Registration required to receive a join code to access the testing portal

Cost per exam $100 (exam fee includes retakes and recertification exams)
URL http://accessdata.com/training/computer-forensics-certification
Self-study materials There is a link to the free ACE Study Guide is on the certification webpage. The testing portal includes study videos, lessons in PDF and a practice questions (with an image file).

CFCE: Certified Forensic Computer Examiner

The International Association of Computer Investigative specialists (IACIS) is the organization behind the Certified Forensic Computer Examiner (CFCE) credential. This organization caters primarily to law enforcement personnel, and you must be employed in law enforcement to qualify for regular IACIS membership.

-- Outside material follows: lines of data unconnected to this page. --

(** * resume_parser.py: the response normaliser and the screening session

    A model of [src/resume_parser.py].  The program reads a resume, sends
    it with a job description to a hosted model and shows the reply.  What
    it computes itself is the normalisation of the reply
    ([parse_gemini_response]: strict JSON first, a regular-expression
    extraction when that fails) and the order in which failures of the
    surrounding calls are caught.

    Python values are modelled as follows.
    - A [str] is the list of its code points.
    - The regular expressions of [extract_value] and [extract_list] are
      written with a few backtracking combinators that try the
      alternatives in the order Python's [re] does.
    - [json.loads], [int] and the string methods are Python's own; they are
      modelled here as far as the program reaches them.
    - Calls that leave the process (LlamaParse, pdfminer, Gemini) are
      oracles of a [world]; the UI calls append to a log; the files written
      and removed live in a store, and whether the operating system lets
      a file be written or removed is an oracle of the [world] too. *)

From Stdlib Require Import List ZArith NArith Ascii String Bool Lia.
Import ListNotations.

Set Implicit Arguments.

#[local] Open Scope N_scope.

(** ** Text *)

Definition char := N.
Definition str := list char.

(** The [str] of a literal. *)
Definition py (s : string) : str := map N_of_ascii (list_ascii_of_string s).

(** The same, with each apostrophe of the literal standing for a double
    quote, to write JSON texts. *)
Definition pyq (s : string) : str :=
  map (fun c => if c =? 39 then 34 else c) (py s).

Definition ch (a : ascii) : char := N_of_ascii a.

Definition in_range (lo hi c : char) : bool := (lo <=? c) && (c <=? hi).

Definition char_in (cs : str) (c : char) : bool := existsb (N.eqb c) cs.

(** [str.isspace] on one character, which is also [\s] of a [str] pattern:
    U+0009..000D, U+001C..0020, U+0085, U+00A0, U+1680, U+2000..200A,
    U+2028, U+2029, U+202F, U+205F, U+3000. *)
Definition isspace (c : char) : bool :=
  in_range 9 13 c || in_range 28 32 c || (c =? 133) || (c =? 160)
  || (c =? 5760) || in_range 8192 8202 c || (c =? 8232) || (c =? 8233)
  || (c =? 8239) || (c =? 8287) || (c =? 12288).

Fixpoint lstrip_by (p : char -> bool) (s : str) : str :=
  match s with
  | c :: r => if p c then lstrip_by p r else s
  | [] => []
  end.

Definition rstrip_by (p : char -> bool) (s : str) : str :=
  rev (lstrip_by p (rev s)).

Definition strip_by (p : char -> bool) (s : str) : str :=
  rstrip_by p (lstrip_by p s).

(** [s.strip()] *)
Definition strip (s : str) : str := strip_by isspace s.

(** [s.strip(chars)] *)
Definition strip_chars (chars s : str) : str := strip_by (char_in chars) s.

(** [s.startswith(p)] *)
Fixpoint startswith (p s : str) : bool :=
  match p, s with
  | [], _ => true
  | a :: p', b :: s' => (a =? b) && startswith p' s'
  | _ :: _, [] => false
  end.

(** [s[a:-b]] for [b > 0]: the stop index is [len(s) - b], or 0 when that
    is negative, and the slice is empty when the start is not before it. *)
Definition slice_inner (a b : nat) (s : str) : str :=
  skipn a (firstn (List.length s - b) s).

(** [s.split(sep)] for a separator of one character. *)
Fixpoint split (sep : char) (s : str) : list str :=
  match s with
  | [] => [[]]
  | c :: r =>
      if c =? sep then [] :: split sep r
      else match split sep r with
           | h :: t => (c :: h) :: t
           | [] => [[c]]
           end
  end.

(** ** Regular expressions

    A pattern read at one position of the text is a function from the
    text that is left to the captured group, [None] when it does not
    match there.  Each combinator takes the rest of the pattern as its
    continuation, so a failure further right makes a greedy repetition
    give one character back, as [re] does. *)

Definition matcher := str -> option str.

(** A literal text. *)
Fixpoint lit (p : str) (k : matcher) (s : str) : option str :=
  match p with
  | [] => k s
  | a :: p' =>
      match s with
      | b :: s' => if a =? b then lit p' k s' else None
      | [] => None
      end
  end.

(** Greedy repetition of a character class: the longest run first, then
    shorter ones.  [got] is the run taken so far, last character first;
    the continuation gets the run and the text after it. *)
Fixpoint greedy (cls : char -> bool) (k : str -> matcher) (got : str) (s : str)
  : option str :=
  match s with
  | c :: s' =>
      if cls c then
        match greedy cls k (c :: got) s' with
        | Some r => Some r
        | None => k (rev got) s
        end
      else k (rev got) s
  | [] => k (rev got) s
  end.

(** [C*] *)
Definition star (cls : char -> bool) (k : matcher) : matcher :=
  greedy cls (fun _ => k) [].

(** [(C+)]: a capturing group of one character or more. *)
Definition plus_group (cls : char -> bool) (k : str -> matcher) : matcher :=
  greedy cls (fun g => match g with [] => fun _ => None | _ :: _ => k g end) [].

(** [re.search]: the first position, from the left, where the pattern
    matches; the end of the text is a position too. *)
Fixpoint re_search (m : matcher) (s : str) : option str :=
  match m s with
  | Some g => Some g
  | None =>
      match s with
      | [] => None
      | _ :: s' => re_search m s'
      end
  end.

Definition QUOTE : char := 34.
Definition APOSTROPHE : char := Eval cbv in ch "'".
Definition SPACE : char := Eval cbv in ch " ".
Definition COMMA : char := Eval cbv in ch ",".
Definition COLON : char := Eval cbv in ch ":".
Definition NEWLINE : char := 10.
Definition LBRACKET : char := Eval cbv in ch "[".
Definition RBRACKET : char := Eval cbv in ch "]".
Definition LBRACE : char := Eval cbv in ch "{".
Definition RBRACE : char := Eval cbv in ch "}".

(** ** The interpreter's settings

    Three facts about the running interpreter decide what [int] and
    [json.loads] do on unusual texts, and none of them is in the
    repository:
    - how many nested JSON containers the scanner may enter before the
      recursion guard raises [RecursionError]: the recursion limit less
      the frames that are on the stack already;
    - [sys.get_int_max_str_digits()], the longest run of decimal digits
      [int] converts (0 switches the limit off);
    - the Unicode table of decimal digits, [Py_UNICODE_TODECIMAL], on the
      characters from U+0080 on (a value from 0 to 9). *)
Record runtime := {
  recursion_limit : nat;
  int_max_str_digits : nat;
  unicode_decimal : char -> option N
}.

(** CPython's defaults for the two limits, [sys.getrecursionlimit()] on
    an empty stack and [sys.get_int_max_str_digits()].  The digit table
    is empty: it is consulted only on characters from U+0080 on. *)
Definition default_runtime : runtime :=
  {| recursion_limit := 1000;
     int_max_str_digits := 4300;
     unicode_decimal := fun _ => None |}.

A formal application form, along with an application fee, is necessary to join IACIS. Regular membership includes current computer/digital forensic practitioners who are current or former government or law enforcement employees or forensic contractors to a government agency. All other practitioners can apply for Associate membership to IACIS, provided they can pass a background check. Membership fees and annual renewal fees are required. IACIS membership is not required to obtain the CFCE credential.

To obtain the CFCE credential, candidates must demonstrate proficiency with CFCE core competencies. One option is IACIS’ Basic Computer Forensic Examiner (BCFE) two-week training course; it meets the 72-hour training requirement, costs $2,995, includes a free laptop and waives the IACIS membership fee for nonmembers. IACIS membership is required to attend the course. Candidates completing the training course can enroll directly in the CFCE program upon completion of the course. Those not attending the BCFE course may meet the 72-hour training requirement with a comparable course (subject to IACIS approval), pay a $750 registration fee, and successfully pass a background check to enroll in the CFCE program and sit for the exam.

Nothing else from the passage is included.